The NJPAC production opened tentatively, but locked in early in Act I when the cast forms a chorus line to fervently demonstrate the manual and pedal sides of Waller’s stride piano – witty right hand over punching left. Rheaume Crenshaw sings a very simple “I’ve Got a Feeling I’m Falling.” Borris York draws out every word of “I dreamed about a reefer five feet long . . .” in “TheViper’s Drag,” De Shields’s big number on Broadway. David Samuel self-mocks with “Your Feet’s Too Big” and “Fat and Greasy.” And the entire cast becomes motionless to sing/ask “What did I do to be so black and blue?”

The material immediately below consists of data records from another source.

(** * VectraBank agentic RAG: risk scoring, report synthesis and the
      sequential analysis run of [main_starter.py]

    Shallow embedding of the deterministic core of
    [EnhancedBankingSequentialOrchestration]:
    [_calculate_enhanced_risk_score], [_determine_risk_tier],
    [_generate_enhanced_findings], [_generate_enhanced_recommendations],
    [_prepare_enhanced_context], [create_enhanced_agents] and
    [run_enhanced_analysis].

    Numbers.  Python floats are embedded as exact rationals ([Q]).  Every
    literal of the scoring code is a decimal with at most three places and
    the score is passed through [round(_, 3)] before it is compared with
    anything, so the binary64 result of the code is the double nearest to
    the rational computed here, and comparisons between such values agree
    with the comparisons on [Q]; module [Binary64] and
    [binary64_score_agrees] check this on IEEE doubles.  Integers
    ([credit_score], lengths) are [Z] and [nat]. *)

From Stdlib Require Import QArith Qround Lqa ZArith Lia List String Ascii Floats.
From stdpp Require Import base option list strings gmap pretty.

Local Open Scope string_scope.
Local Open Scope list_scope.
Local Open Scope Z_scope.
Set Warnings "-inexact-float".

(** ** Python prelude *)

Module Py.

(** Exceptions, all of them subclasses of Python's [Exception]; the payload
    is the message that [str(e)] returns. *)
Inductive exn : Type :=
  | ValueError (msg : string)
  | TimeoutError (msg : string)
  | RuntimeError (msg : string).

Guest writer Becca Pulliam was a Jazz Producer at WBGO 88.3 in Newark, NJ, for 30 years.
 

Three dishes at Newark's Marcus B&P

Two blocks from NJPAC, an early 20th century department store is restored and lovely. Enter Hahne & Co. on Broad Street and walk west under the cast-iron-ribbed skylight to Marcus B&P, the new restaurant with the celebrity chef.

Marcus Samuelsson is a great catch for downtown Newark, now rising. After winning a James Beard Award at Aquavit in New York City, he opened Red Rooster in Harlem. At Marcus B&P, B is for  bar with local beers and Newark apple cider on tap, and P is for Provisions. Samuelsson teams Ethiopian cuisine with Swedish. Almost every item on the menu is locally sourced.

Fresh, long-stemmed greens in the appetizing Laurel Garden salad come from AeroFarms, a large-scale indoor grower in Newark. “The dressing has a little kick to it!” said my lunch companions, and they said it again upon tasting the fried chicken and plantain waffles with pickled red cabbage and hot, local Tassot honey. And again for the Dorowat rigatoni. (Dorowat is the classic Ethiopian chicken stew.) The brick-oven pizza is classic, with bubbling crust.

There’s contemporary African-American art on the walls and neo soul music in the air. As our waiter Markus Jackson told us, Marcus B&P stays busy straight through the weekend, beginning Thursday after work.